Thomas P, Beddington R
Laboratory of Mammalian Development, National Institute for Medical Research, Mill Hill, London, UK.
Curr Biol. 1996 Nov 1;6(11):1487-96. doi: 10.1016/s0960-9822(96)00753-1.
After implantation, the basic body plan of the mammalian embryo is established during gastrulation when the epithelial founder tissue of the fetus, the epiblast, gives rise to new tissues by ingression through the primitive streak. Formation of the primitive streak defines the caudal aspect of the embryo and thus the anteroposterior axis.
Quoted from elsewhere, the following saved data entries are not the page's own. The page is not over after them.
(** A log that goes on keeps what it holds, and the entries that pointed into it. *)
Lemma mini_extends d d' ws : mi_log d' = mi_log d ++ ws ->
  (forall i r, mini_record d i = Some r -> mini_record d' i = Some r) /\ (forall i ik, mini_holds d i ik = true -> mini_holds d' i ik = true) /\
  forall c ik, mi_index d' !! (c, ik) = mini_within d !! (c, ik) -> forall ks, mini_lookup d' ks c ik = mini_lookup d ks c ik.
Proof.
  intros Hl. assert (forall i ik, mini_holds d i ik = true -> mini_holds d' i ik = true) as Hh.
  { intros i ik. rewrite !mini_holds_spec. intros (k & v & Hr & ?). exists k, v. split; [by apply (mini_record_app d d' ws)|done]. }
  split; [intros i r; by apply (mini_record_app d d' ws)|]. split; [done|]. intros c ik Hi ks. unfold mini_lookup. case_bool_decide; [|done].
  rewrite Hi. unfold mini_within. rewrite map_lookup_imap. destruct (mi_index d !! (c, ik)) as [i|]; [|done]. cbn [mbind option_bind].
  destruct (Nat.ltb_spec i (length (mi_log d))) as [Hlt|Hge].
  - destruct (mini_holds d i ik) eqn:Eh; [by rewrite (Hh _ _ Eh)|]. destruct (mini_holds d' i ik) eqn:Eh'; [|done]. exfalso.
    assert (mini_record d' i = mini_record d i) as Er by (unfold mini_record; rewrite Hl; by rewrite lookup_app_l). unfold mini_holds in Eh, Eh'. rewrite Er in Eh'. congruence.
  - assert (mini_holds d i ik = false) as ->; [|done]. unfold mini_holds, mini_record. by rewrite (proj2 (lookup_ge_None _ _)).
Qed.

Lemma mini_grows d d' ws : mi_log d' = mi_log d ++ ws -> mi_arrivals d' = mi_arrivals d -> (forall x, x ∈ mi_touched d -> x ∈ mi_touched d') -> grows mini_view d d'.
Proof.
  intros Hl Ha Ht. destruct (mini_extends d d' ws Hl) as (Hr & Hh & _). split; cbn; rewrite ?Hl, ?Ha, ?length_app; try done; [lia|lia|auto|].
  intros ks p ik (-> & i & -> & Hs). split; [split; [done|]; exists i; auto|]. apply mini_holds_spec in Hs as (k & v & Hk & _).
  cbn [mini_pos wp_new wp_offset]. rewrite Nat2Z.id, Hk. auto.
Qed.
Further patterning of this axis has been attributed to signals produced by tissues arising from the primitive streak, and in particular the mesendoderm located along the midline of the embryo is thought to be responsible for the correct anteroposterior subdivision of the neurectoderm as it begins to form the central nervous system (CNS).
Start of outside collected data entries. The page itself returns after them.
Lemma clone_shared_id (c : LiveEntry C) es b lp sh oes :
  snapshot_of c es b lp sh oes -> snapshot_of (clone_shared c).1 es b lp sh oes.
Proof.
  intros [H1 H2 H3 H4 H5 H6 H7]. unfold clone_shared. destruct (lv_shared c) as [id|] eqn:E; [by split; try done; cbn; rewrite E|].
  split; try done; cbn [lv_next_arc lv_shared fst]; [lia|]. intros [= E']. lia.
Qed.

Lemma share_keeps s (c : LiveEntry C) f h b es : cell_inv s c f h b es -> cell_inv s (clone_shared c).1 f h b es.
Proof.
  intros Hi. pose proof (clone_shared_entry c) as E. pose proof (clone_shared_lru c) as El.
  assert (lv_table (clone_shared c).1 = lv_table c) as Et by (unfold lv_table; by rewrite E).
  assert (lv_state (clone_shared c).1 = lv_state c) as Es by (unfold lv_state; by rewrite E).
  pose proof (ci_flight _ _ _ _ _ _ _ _ _ Hi) as Hfl.
  split; unfold state_ok; rewrite ?Et, ?Es, ?E, ?El; try apply Hi; [apply clone_shared_arc, Hi|].
  destruct f as [|kind|sh l]; cbn in Hfl |- *; rewrite ?E, ?Es; [done| |].
  - destruct Hfl as (sh & rp & lp & oes & -> & Hs). exists sh, rp, lp, oes. split; [|by apply clone_shared_id].
    unfold below_l0_only. by rewrite Es.
  - destruct Hfl as (lp & lp2 & oes & Hs & Hr). exists lp, lp2, oes. split; [by apply clone_shared_id|done].
Qed.
(** ** Loading *)

Lemma load_l0_ok s l :
  levels_ok ks U s l ->
  exists base bes, match levels_l0 l with Some pos => ld_load s pos | None => Some it_default end = Some base /\
    cell_blob ks U base bes /\ forall k, bt_get k bes = opt_view s (levels_l0 l) k.
Proof.
  intros Hl. destruct (levels_l0 l) as [p|] eqn:E.
  - destruct (levels_get_ok ks U s l 0 p Hl E) as [Hb _]. apply blob_ok_load in Hb as (t & Ht & Hc).
    by exists t, (blob_entries s p).
  - exists it_default, []. split; [done|]. split; [|done]. split; [apply cell_table_default|done].
Qed.

(** The table a load leaves: the blob under the cell's own writes. *)
Definition loaded_table (s : S) (c : LiveEntry C) (es : list entry) (t' : IndexTable) (es' : list entry) : Prop :=
  cell_table ks U t' es' /\
  (forall k, positions_of (it_data t') k = positions_of (it_data (lv_table c)) k) /\
  forall k, bt_get k es' = or_else (bt_get k es) (opt_view s (levels_l0 (le_levels (lv_entry c))) k).

Lemma loaded_keeps s (c : LiveEntry C) h b es t' es' st :
  cell_inv s c Idle h b es -> loaded_table s c es t' es' -> state_is_loaded (lv_state c) = false ->
  (st = Loaded /\ it_data t' = [] /\ forall k, bt_get k es' = opt_view s (levels_l0 (le_levels (lv_entry c))) k) \/ st = DirtyLoaded ->
  cell_inv s (on_entry (put_owned c t') (fun e => set_state e st)) Idle h b es'.
Proof.
  intros Hi (Ht & Hp & Hg) Hst Hnew. set (c' := on_entry _ _).
  assert (lv_table c' = t') as Et by done.
  assert (forall k, cell_disk s st (le_levels (lv_entry c)) k = below_view s (le_levels (lv_entry c)) k) as Hd
    by (by destruct Hnew as [(-> & _)| ->]).
  split; rewrite ?Et; try apply Hi; try done.
  - intros k p. rewrite Hp. apply Hi.
  - intros k p. rewrite Hp. apply Hi.
  - intros k lp Hle. rewrite view_at_parts, Hp, Hg. rewrite <- (ci_reads _ _ _ _ _ _ _ _ _ Hi k lp Hle). f_equal.
    change (lv_state c') with st. change (le_levels (lv_entry c')) with (le_levels (lv_entry c)). rewrite Hd, view_at_parts.
    rewrite !or_else_assoc. do 2 f_equal. by destruct (lv_state c).
  - unfold state_ok. change (lv_state c') with st. by destruct Hnew as [(-> & ? & ?)| ->].
Qed.

Lemma load_merges s (c : LiveEntry C) f h b es base bes :
  cell_inv s c f h b es -> cell_blob ks U base bes ->
  (forall k, bt_get k bes = opt_view s (levels_l0 (le_levels (lv_entry c))) k) ->
  exists t' es', merge_dirty_no_clean base (lv_table c) = Ok t' /\ loaded_table s c es t' es'.
Proof.
  intros Hi Hb Hg. destruct (merge_cell_gen ks U false base (lv_table c) bes es Hu Hb (ci_table _ _ _ _ _ _ _ _ _ Hi))
    as (t' & es' & Hm & Ht & Hes & Hp).
  exists t', es'. split; [done|]. split; [done|]. split; intros k.
  - rewrite Hp. erewrite map_ext; [apply map_id|done].
  - rewrite Hes, Hg. by destruct (bt_get k es).
Qed.

Lemma load_clean s (c : LiveEntry C) f h b es base bes :
  cell_inv s c f h b es -> lv_state c = Unloaded -> cell_blob ks U base bes ->
  (forall k, bt_get k bes = opt_view s (levels_l0 (le_levels (lv_entry c))) k) -> loaded_table s c es base bes.
Proof.
  intros Hi Hst Hb Hg. pose proof (ci_state _ _ _ _ _ _ _ _ _ Hi) as He. unfold state_ok in He. rewrite Hst in He.
  pose proof (ct_wf _ _ _ _ (ci_table _ _ _ _ _ _ _ _ _ Hi)) as Hw.
  split; [apply Hb|]. unfold it_is_empty in He. destruct (it_data (lv_table c)) eqn:Ed; [|done]. split; intros k.
  - by rewrite (cb_data _ _ _ _ Hb).
  - rewrite Hg. assert (it_view (lv_table c) es k = None) as Hv.
    { apply (it_is_empty_view _ _ Hw). unfold it_is_empty. by rewrite Ed. }
    unfold it_view, positions_of in Hv. rewrite Ed in Hv. cbn in Hv. by rewrite Hv.
Qed.

Lemma no_pending_idle s (c : LiveEntry C) f h b es :
  cell_inv s c f h b es -> le_pending_last_processed (lv_entry c) = None -> f = Idle.
Proof.
  intros Hi Ep. pose proof (ci_flight _ _ _ _ _ _ _ _ _ Hi) as Hfl. destruct f as [|kind|sh l]; [done| |].
  - destruct Hfl as (? & ? & ? & ? & _ & Hs). apply so_pending in Hs. congruence.
  - destruct Hfl as (? & ? & ? & Hs & _). apply so_pending in Hs. congruence.
Qed.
In situ hybridization studies show that the onset of expression of the homeobox-containing gene Hesx1 coincides with the formation of the primitive streak, but occurs on the opposite side of the embryo, in a small domain of anterior endoderm. Lineage tracing using a lipophilic fluorescent label shows that the first endoderm cells to express Hesx1 are not destined to contribute to the future embryo, but instead belong to the primitive endoderm lineage and will be displaced by definitive endoderm arising from the primitive streak during gastrulation. Approximately 24 hours after Hesx1 transcripts are first detected in the endoderm, they start to appear in adjacent ectoderm that gives rise to the most anterior component of the developing CNS, the prosencephalon, which continues to express Hesx1. Eventually, Hesx1 transcripts are detectable only in Rathke's pouch as the pituitary starts to develop. Removal of endoderm cells expressing Hesx1 during the earlier stages of gastrulation either prevents or severely curtails the later expression of Hesx1 in ectoderm and neurectoderm, but does not affect gene expression in more caudal regions of the developing CNS.
As overt anterior pattern is present in the visceral embryonic endoderm prior to formation of any axial mesendoderm, a mechanism for bestowing anterior pattern must exist which is independent of primitive streak descendants. Furthermore, correct molecular patterning of the most rostral neurectoderm appears to depend on the presence of this anterior visceral embryonic endoderm during the early stages of gastrulation. We propose that primitive endoderm is responsible for the initial induction of rostral identity in the embryo, and in particular for the correct definition of the future prosencephalic neurectoderm. Subsequently, this identity will be reinforced and maintained by axial mesendoderm when it displaces the visceral embryonic endoderm during the course of gastrulation.
植入后,哺乳动物胚胎的基本身体蓝图在原肠胚形成期间建立,此时胎儿的上皮奠基组织即上胚层通过原始条纹内陷产生新的组织。原始条纹的形成确定了胚胎的尾端,从而确定了前后轴。该轴的进一步模式形成归因于原始条纹产生的组织所产生的信号,特别是位于胚胎中线的中内胚层被认为在神经外胚层开始形成中枢神经系统(CNS)时负责其正确的前后细分。
原位杂交研究表明,含同源框基因Hesx1的表达起始与原始条纹的形成同时发生,但发生在胚胎的另一侧,即前端内胚层的一个小区域。使用亲脂性荧光标记进行的谱系追踪表明,最早表达Hesx1的内胚层细胞并非注定要对未来的胚胎做出贡献,而是属于原始内胚层谱系,并将在原肠胚形成期间被来自原始条纹的确定内胚层所取代。在内胚层首次检测到Hesx1转录本约24小时后,它们开始出现在相邻的外胚层中,该外胚层产生发育中的中枢神经系统最前端的部分即前脑,并持续表达Hesx1。最终,随着垂体开始发育,仅在拉特克囊可检测到Hesx1转录本。在原肠胚形成的早期阶段去除表达Hesx1的内胚层细胞,要么阻止要么严重减少Hesx1在外胚层和神经外胚层中的后期表达,但不影响发育中的中枢神经系统更尾端区域的基因表达。
由于在任何轴向中内胚层形成之前,明显的前部模式就存在于内脏胚胎内胚层中,所以必定存在一种赋予前部模式的机制,该机制独立于原始条纹的后代。此外,最前端神经外胚层的正确分子模式形成似乎取决于原肠胚形成早期这种前部内脏胚胎内胚层的存在。我们提出原始内胚层负责胚胎中头部身份的初始诱导,特别是负责未来前脑神经外胚层的正确定义。随后,当轴向中内胚层在原肠胚形成过程中取代内脏胚胎内胚层时,这种身份将得到加强和维持。